On February 10, 2025, BIO filed an amicus brief in the U.S. District Court for the District of Columbia, supporting the lawfulness of plaintiff Eli Lilly's proposed 340B rebate model. The 340B Drug Pricing Program ("340B"), through which Medicaid-participating pharmaceutical manufacturers sell outpatient drugs at discounted prices, has expanded to become the second largest federal drug program.
Eli Lilly's proposed model is a cash replenishment model requiring the submission of claims data, after which the 340B price would be provided via a rebate. The permissibility of this model was challenged by the U.S. Health Resources and Services Administration (HRSA)—the Health and Human Services (HHS) entity responsible for administering the 340B program.

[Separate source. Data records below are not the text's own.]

Lemma spec_drains p cs n a :
  family_shape p cs -> counted (p :: cs) a ->
  match a.1 with Closed => True | Opened u x y => (Z.to_nat (u + (x - y)) <= n)%nat end ->
  exists ops o, spec_run p cs ops a = Some (Closed, o) /\ Forall winds_down ops.
Proof.
  intros Hsh. revert a. induction n as [|n IH]; intros [st o] Hct Hn.
  - destruct st as [|u x y]; [exists [], o; by split|]. destruct Hct as (Ho & Hu & Hxy & Hlt). cbn [fst snd] in *.
    pose proof (open_files_nonneg o (p :: cs) Ho). lia.
  - destruct st as [|u x y]; [exists [], o; by split|]. pose proof Hct as (Ho & Hu & Hxy & Hlt). cbn [fst snd] in *.
    assert (forall op a1, spec_op p cs op (Opened u x y, o) = Some a1 -> winds_down op ->
      match a1.1 with Closed => True | Opened u x y => (Z.to_nat (u + (x - y)) <= n)%nat end ->
      exists ops o', spec_run p cs ops (Opened u x y, o) = Some (Closed, o') /\ Forall winds_down ops) as Hgo.
    { intros op a1 Ha1 Hw Hm. destruct (IH a1) as (ops & o' & Hr & Hf); [by eapply spec_op_counted|done|].
      exists (op :: ops), o'. cbn [spec_run]. rewrite Ha1. by split; [|constructor]. }
    pose proof (open_files_nonneg o (p :: cs) Ho). destruct (Z.eqb_spec u 0) as [Hu0|Hu0].
    + apply (Hgo LDone (done_spec (Opened u x y), o)); [cbn; by rewrite (proj2 (Z.ltb_lt y x)) by auto|done|].
      cbn. destruct (_ && _); cbn; [done|]. lia.
    + destruct (open_files_pos o (p :: cs)) as (i & Hi & Hin & Hpos); [lia|].
      apply (Hgo (LClose i false) (put_spec (Opened u x y), bump o i (-1))); [cbn; by rewrite bool_decide_true|done|].
      cbn. destruct (_ && _); cbn; [done|]. lia.
Qed.

(** ** Lemmas: unlinking under an open parent *)

Lemma for_each_hang (cs : list Z) (f : Z -> lworld V -> outcome (lworld V)) w :
  (exists k c, cs !! k = Some c /\ c <> 0) -> f 0 w = Ok w -> (forall c, c ∈ cs -> c <> 0 -> f c w = Hang) -> for_each cs f w = Hang.
Proof.
  intros Hex H0' Hh. induction cs as [|c cs IH]; [by destruct Hex as (? & ? & ? & _)|]. cbn [for_each].
  destruct (decide (c = 0)) as [->|Hc]; [|rewrite Hh; [done|by left|done]]. rewrite H0'. cbn [mbind outcome_bind]. apply IH.
  - destruct Hex as ([|k] & c & Hk & Hc); [by injection Hk|]. by exists k, c.
  - intros c Hc. apply Hh. by right.
Qed.
(* ===== verification/Xattr.v ===== *)
(** The extended attributes of the layer: names, values as the bytes stored, and
    the accessors of [corw_sparse.c] on top of [ext4_xattr_get] and
    [ext4_xattr_set] ([xattr.c]).

    Where an accessor reads into an uninitialised local variable, the bytes the
    variable holds before are an argument. *)

From stdpp Require Import strings pretty.
From S2P Require Import Prelude Pages Friend Log GC PageCopy.

(** ** The store of an inode *)

Abbreviation xattrs := (gmap string (list Z)).

Definition ENODATA : Z := 61.
Definition ERANGE : Z := 34.

(** [ext4_xattr_get]: the return value, and the bytes copied to the buffer. *)
Definition ext4_xattr_get (m : xattrs) (name : string) (buffer_size : nat) : Z * list Z :=
  if (255 <? String.length name)%nat then (- ERANGE, [])
  else match m !! name with
       | None => (- ENODATA, [])
       | Some v => if (buffer_size <? length v)%nat then (- ERANGE, []) else (Z.of_nat (length v), v)
       end.

(** [ext4_xattr_set] of an attribute of the layer: a value, or none to remove it.
    [ok] says whether the attribute can be stored; the callers ignore it. *)
Definition ext4_xattr_set (ok : string -> bool) (m : xattrs) (name : string) (value : option (list Z)) : xattrs :=
  if ok name then match value with Some v => <[name := v]> m | None => delete name m end else m.

(** Reading into a local variable with contents [var]; a value longer than the
    variable, but not than the size passed, is written past its end. *)
Definition read_var (var : list Z) (size : nat) (m : xattrs) (name : string) : outcome (Z * list Z) :=
  let (r, v) := ext4_xattr_get m name size in
  if r <? 0 then Ok (r, var)
  else if (length var <? length v)%nat then Bug
  else Ok (r, v ++ drop (length v) var).

(** The common shape of the getters: the variable if anything was read, else
    0. *)
Definition get_val (var : list Z) (size : nat) (m : xattrs) (name : string) : outcome Z :=
  r ← read_var var size m name;
  Ok (if 0 <? r.1 then le_value r.2 else 0).

(** ** Names *)

Definition scorw_child : string := "c_".
Definition scorw_range_start : string := "r_start_".
Definition scorw_range_end : string := "r_end_".
Definition scorw_child_frnd : string := "SCORW_CHILD".
Definition scorw_parent : string := "SCORW_PARENT".
Definition scorw_friend : string := "SCORW_FRIEND".
Definition copy_size : string := "COPY_SIZE".
Definition blocks_to_copy : string := "BLOCKS_TO_COPY".
Definition num_ranges : string := "NUM_RANGES".
Definition version_attr : string := "v".
Definition curr_version_attr : string := "curr_version".
Definition par_org_attr : string := "PAR_ORGY".
Definition see_thru_ro : string := "SEE_THRU_RO".
Definition last_open_time : string := "LAST_OPEN_TIME".
Definition scorw_log : string := "SCORW_LOG".

(** [sprintf(name, "%s%d", prefix, i)]. *)
Definition numbered (prefix : string) (i : nat) : string := prefix +:+ pretty i.

Definition MAX_RANGES_SUPPORTED : nat := 4.

(** ** Getters *)

Definition scorw_get_parent_attr_val (g : list Z) (m : xattrs) : outcome Z := get_val g 8 m scorw_parent.
Definition scorw_get_friend_attr_val (g : list Z) (m : xattrs) : outcome Z := get_val g 8 m scorw_friend.
Definition scorw_get_log_attr_val (g : list Z) (m : xattrs) : outcome Z := get_val g 8 m scorw_log.
Definition scorw_get_copy_size_attr_val (g : list Z) (m : xattrs) : outcome Z := v ← get_val g 8 m copy_size; Ok (s64 v).
Definition scorw_get_blocks_to_copy_attr_val (g : list Z) (m : xattrs) : outcome Z := get_val g 4 m blocks_to_copy.
Definition scorw_get_curr_version_attr_val (g : list Z) (m : xattrs) : outcome Z := get_val g 8 m curr_version_attr.
Definition scorw_get_original_parent_size (g : list Z) (m : xattrs) : outcome Z := get_val g 8 m par_org_attr.
Definition scorw_get_child_version_attr_val (g : list Z) (m : xattrs) : outcome Z := get_val g 8 m version_attr.
Definition scorw_get_frnd_version_attr_val (g : list Z) (m : xattrs) : outcome Z := get_val g 8 m version_attr.
Definition scorw_get_num_ranges_attr_val (g : list Z) (m : xattrs) : outcome Z := v ← get_val g 4 m num_ranges; Ok (s32 v).
Definition scorw_get_last_open_time (g : list Z) (m : xattrs) : outcome Z := get_val g 4 m last_open_time.

(** An [int] read with the size of a [long]. *)
Definition scorw_get_see_thru_attr_val (g : list Z) (m : xattrs) : outcome Z := v ← get_val g 8 m see_thru_ro; Ok (s32 v).

Definition scorw_get_child_i_attr_val (g : list Z) (m : xattrs) (child_i : nat) : outcome Z :=
  if (Z.to_nat SCORW_MAX_CHILDS <=? child_i)%nat then Ok 0 else get_val g 8 m (numbered scorw_child child_i).

(** The variables of these two start as 0. *)
Definition scorw_get_range_i_start_attr_val (m : xattrs) (index : nat) : outcome Z :=
  if (MAX_RANGES_SUPPORTED <=? index)%nat then Ok 0 else get_val (le_bytes 4 0) 4 m (numbered scorw_range_start index).
Definition scorw_get_range_i_end_attr_val (m : xattrs) (index : nat) : outcome Z :=
  if (MAX_RANGES_SUPPORTED <=? index)%nat then Ok 0 else get_val (le_bytes 4 0) 4 m (numbered scorw_range_end index).

(** [struct child_range_xattr], ten bytes. *)
Record child_range_xattr := ChildRangeXattr { crx_start : Z; crx_end : Z; snap_behavior : Z }.
Definition encode_crx (x : child_range_xattr) : list Z :=
  le_bytes 4 (crx_start x) ++ le_bytes 4 (crx_end x) ++ le_bytes 2 (snap_behavior x).
Definition decode_crx (bs : list Z) : child_range_xattr :=
  ChildRangeXattr (le_value (take 4 bs)) (le_value (take 4 (drop 4 bs))) (le_value (take 2 (drop 8 bs))).

(** The return value and the structure read into. *)
Definition scorw_get_range_attr_val (g : list Z) (m : xattrs) (index : nat) : outcome (Z * child_range_xattr) :=
  if (MAX_RANGES_SUPPORTED <=? index)%nat then Ok (0, decode_crx g)
  else r ← read_var g 10 m (numbered scorw_range_start index); Ok (r.1, decode_crx r.2).

(** ** Setters *)

Definition scorw_set_curr_version_attr_val (ok : string -> bool) (m : xattrs) (val : Z) : xattrs :=
  ext4_xattr_set ok m curr_version_attr (Some (le_bytes 8 val)).
Definition scorw_set_frnd_version_attr_val (ok : string -> bool) (m : xattrs) (version_val : Z) : xattrs :=
  ext4_xattr_set ok m version_attr (Some (le_bytes 8 version_val)).
Definition scorw_set_child_version_attr_val (ok : string -> bool) (m : xattrs) (version_val : Z) : xattrs :=
  ext4_xattr_set ok m version_attr (Some (le_bytes 8 version_val)).
Definition scorw_set_blocks_to_copy_attr_val (ok : string -> bool) (m : xattrs) (blocks_count : Z) : xattrs :=
  ext4_xattr_set ok m blocks_to_copy (Some (le_bytes 4 blocks_count)).
Definition scorw_set_last_open_time (ok : string -> bool) (now : Z) (m : xattrs) : xattrs :=
  ext4_xattr_set ok m last_open_time (Some (le_bytes 4 (u32 now))).
Definition scorw_remove_child_i_attr (ok : string -> bool) (m : xattrs) (child_i : nat) : xattrs :=
  ext4_xattr_set ok m (numbered scorw_child child_i) None.

(** The store of the version in [scorw_put_inode]: the four bytes of the [int]. *)
Definition put_curr_version (ok : string -> bool) (m : xattrs) (ver : Z) : xattrs :=
  ext4_xattr_set ok m curr_version_attr (Some (le_bytes 4 (u32 ver))).

(** ** Lemmas *)

Lemma le_value_app a b : le_value (a ++ b) = le_value a + 256 ^ Z.of_nat (length a) * le_value b.
Proof.
  induction a as [|x a IH]; [cbn [app le_value length]; lia|]. cbn [app le_value length]. rewrite IH, Nat2Z.inj_succ, Z.pow_succ_r by lia. lia.
Qed.

Lemma pow256_8 : 256 ^ Z.of_nat 8 = 2 ^ 64.
Proof. done. Qed.
Lemma pow256_4 : 256 ^ Z.of_nat 4 = 2 ^ 32.
Proof. done. Qed.

(** Reading an attribute that is stored and fits. *)
Lemma read_stored g size (m : xattrs) name bs :
  m !! name = Some bs -> (String.length name <= 255)%nat -> (length bs <= size)%nat -> (length bs <= length g)%nat ->
  read_var g size m name = Ok (Z.of_nat (length bs), bs ++ drop (length bs) g).
Proof.
  intros Hm Hn Hs Hl. unfold read_var, ext4_xattr_get. rewrite Hm.
  rewrite (proj2 (Nat.ltb_ge 255 _)), (proj2 (Nat.ltb_ge size _)) by lia.
  by rewrite (proj2 (Z.ltb_ge _ 0)), (proj2 (Nat.ltb_ge (length g) _)) by lia.
Qed.

Lemma get_stored g size (m : xattrs) name bs :
  m !! name = Some bs -> (String.length name <= 255)%nat -> (length bs <= size)%nat -> (0 < length bs <= length g)%nat ->
  get_val g size m name = Ok (le_value (bs ++ drop (length bs) g)).
Proof.
  intros Hm Hn Hs Hl. unfold get_val. rewrite (read_stored _ _ _ _ bs) by (auto; lia). cbn [mbind outcome_bind fst snd].
  by rewrite (proj2 (Z.ltb_lt 0 _)) by lia.
Qed.

(** A value that fills the variable reads back whatever was in it. *)
Lemma get_stored_full g n size (m : xattrs) name v :
  m !! name = Some (le_bytes n v) -> (String.length name <= 255)%nat -> (0 < n <= size)%nat -> length g = n -> 0 <= v < 256 ^ Z.of_nat n ->
  get_val g size m name = Ok v.
Proof.
  intros Hm Hn Hp Hg Hv. rewrite (get_stored _ _ _ _ _ Hm) by (rewrite ?length_le_bytes; auto; lia).
  rewrite length_le_bytes, drop_ge, app_nil_r, le_value_bytes by (auto; lia). done.
Qed.

Lemma set_stored ok (m : xattrs) name bs : ok name = true -> ext4_xattr_set ok m name (Some bs) !! name = Some bs.
Proof. intros Hok. unfold ext4_xattr_set. by rewrite Hok, lookup_insert_eq. Qed.

Lemma get_set_full ok m g n name v :
  ok name = true -> (String.length name <= 255)%nat -> (0 < n)%nat -> length g = n -> 0 <= v < 256 ^ Z.of_nat n ->
  get_val g n (ext4_xattr_set ok m name (Some (le_bytes n v))) name = Ok v.
Proof. intros Hok Hn Hp Hg Hv. apply (get_stored_full _ n); auto; try lia. by apply set_stored. Qed.

Lemma xattr_get_other ok m name name' value size :
  name' <> name -> ext4_xattr_get (ext4_xattr_set ok m name value) name' size = ext4_xattr_get m name' size.
Proof.
  intros Hne. unfold ext4_xattr_get, ext4_xattr_set. destruct (ok name); [|done]. destruct value; [by rewrite lookup_insert_ne|by rewrite lookup_delete_ne].
Qed.

Lemma get_set_other ok m g size name name' value :
  name' <> name -> get_val g size (ext4_xattr_set ok m name value) name' = get_val g size m name'.
Proof. intros Hne. unfold get_val, read_var. by rewrite xattr_get_other. Qed.

Lemma read_set_other ok m g size name name' value :
  name' <> name -> read_var g size (ext4_xattr_set ok m name value) name' = read_var g size m name'.
Proof. intros Hne. unfold read_var. by rewrite xattr_get_other. Qed.

Lemma numbered_inj prefix i j : numbered prefix i = numbered prefix j -> i = j.
Proof. unfold numbered. intros H%(inj (String.append prefix)). by apply (inj pretty). Qed.

Lemma numbered_ne prefix i j : i <> j -> numbered prefix i <> numbered prefix j.
Proof. intros Hne H. by apply Hne, (numbered_inj prefix). Qed.

(** The names that occur fit the buffers they are built in. *)
Lemma numbered_length prefix i :
  prefix = scorw_child \/ prefix = scorw_range_start -> (i < Z.to_nat SCORW_MAX_CHILDS)%nat ->
  (String.length (numbered prefix i) <= 10)%nat.
Proof.
  intros Hp Hi. assert (forallb (fun k => (String.length (numbered scorw_child k) <=? 10) && (String.length (numbered scorw_range_start k) <=? 10))%nat
    (seq 0 (Z.to_nat SCORW_MAX_CHILDS)) = true) as Hall by (vm_compute; reflexivity).
  rewrite forallb_forall in Hall. specialize (Hall i). rewrite andb_true_iff, !Nat.leb_le in Hall.
  destruct Hall as [? ?]; [apply list_elem_of_In, elem_of_seq; lia|]. by destruct Hp as [-> | ->].
Qed.

(** ** Properties *)

(** C37: What a setter of the layer stores its getter returns, whatever the
    uninitialised variable of the getter holds; the version that closing a file
    stores in four bytes reads back as the same [int] though the getter reads
    eight; a removed slot reads as 0. *)
Theorem attr_roundtrip (ok : string -> bool) (m : xattrs) (g8 g4 : list Z) :
  (forall name, ok name = true) -> length g8 = 8%nat -> length g4 = 4%nat ->
  (forall v, 0 <= v < 2 ^ 64 ->
     scorw_get_curr_version_attr_val g8 (scorw_set_curr_version_attr_val ok m v) = Ok v /\
     scorw_get_frnd_version_attr_val g8 (scorw_set_frnd_version_attr_val ok m v) = Ok v /\
     scorw_get_child_version_attr_val g8 (scorw_set_child_version_attr_val ok m v) = Ok v) /\
  (forall v, 0 <= v < 2 ^ 32 -> scorw_get_blocks_to_copy_attr_val g4 (scorw_set_blocks_to_copy_attr_val ok m v) = Ok v) /\
  (forall now, scorw_get_last_open_time g4 (scorw_set_last_open_time ok now m) = Ok (u32 now)) /\
  (forall v, - 2 ^ 31 <= v < 2 ^ 31 -> exists x, scorw_get_curr_version_attr_val g8 (put_curr_version ok m v) = Ok x /\ s32 x = v) /\
  (forall i, scorw_get_child_i_attr_val g8 (scorw_remove_child_i_attr ok m i) i = Ok 0).
Proof.
  intros Hok H8 H4. pose proof pow256_8 as E8. pose proof pow256_4 as E4. split_and!.
  - intros v Hv. split_and!; apply get_set_full; auto; rewrite ?E8; try done; cbn; lia.
  - intros v Hv. apply get_set_full; auto; rewrite ?E4; try done; cbn; lia.
  - intros now. apply get_set_full; auto; rewrite ?E4; try (cbn; lia). apply wrap_bound. lia.
  - intros v Hv. eexists. split.
    + apply get_stored; [apply set_stored; auto|..]; rewrite ?length_le_bytes; cbn; lia.
    + rewrite length_le_bytes, le_value_app, length_le_bytes, le_value_bytes by (rewrite E4; apply wrap_bound; lia).
      rewrite E4. generalize (le_value (drop 4 g8)). intros y. change (2 ^ 31) with 2147483648 in Hv. wrap_lia.
  - intros i. unfold scorw_get_child_i_attr_val, scorw_remove_child_i_attr. destruct (_ <=? i)%nat; [done|].
    unfold get_val, read_var, ext4_xattr_get, ext4_xattr_set. rewrite Hok. cbv iota. rewrite lookup_delete_eq. by destruct (255 <? _)%nat.
Qed.

(** ** Witnesses *)

Lemma attr_roundtrip_witness :
  scorw_get_curr_version_attr_val (le_bytes 8 (2 ^ 63 + 5)) (scorw_set_curr_version_attr_val (fun _ => true) ∅ 7) = Ok 7 /\
  exists x, scorw_get_curr_version_attr_val (le_bytes 8 (2 ^ 63 + 5)) (put_curr_version (fun _ => true) ∅ 7) = Ok x /\ s32 x = 7.
Proof.
  destruct (attr_roundtrip (fun _ => true) ∅ (le_bytes 8 (2 ^ 63 + 5)) (le_bytes 4 0)) as (H1 & _ & _ & H2 & _); [reflexivity..|].
  split; [apply H1; lia|apply H2; lia].
Defined.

However, as explained in the brief, the model is permissible, as seen with similar models already employed by other federal health care programs.
The brief contends that the proposed rebate model helps maintain program integrity, thwarting instances of duplicate discounting and diversion, statutory violations that not only occur regularly, but continue to go untreated by HRSA. When these violations are not curtailed, pharmaceutical companies face substantial harm, and the corresponding benefits to patients, particularly those that are lower-income and the target population of the 340B program, go unrealized.
On June 25, 2025, BIO filed an amicus brief asserting similar arguments in the U.S. Court of Appeals for the District of Columbia Circuit. This brief was in support of plaintiff Novartis’s proposed 340B rebate model.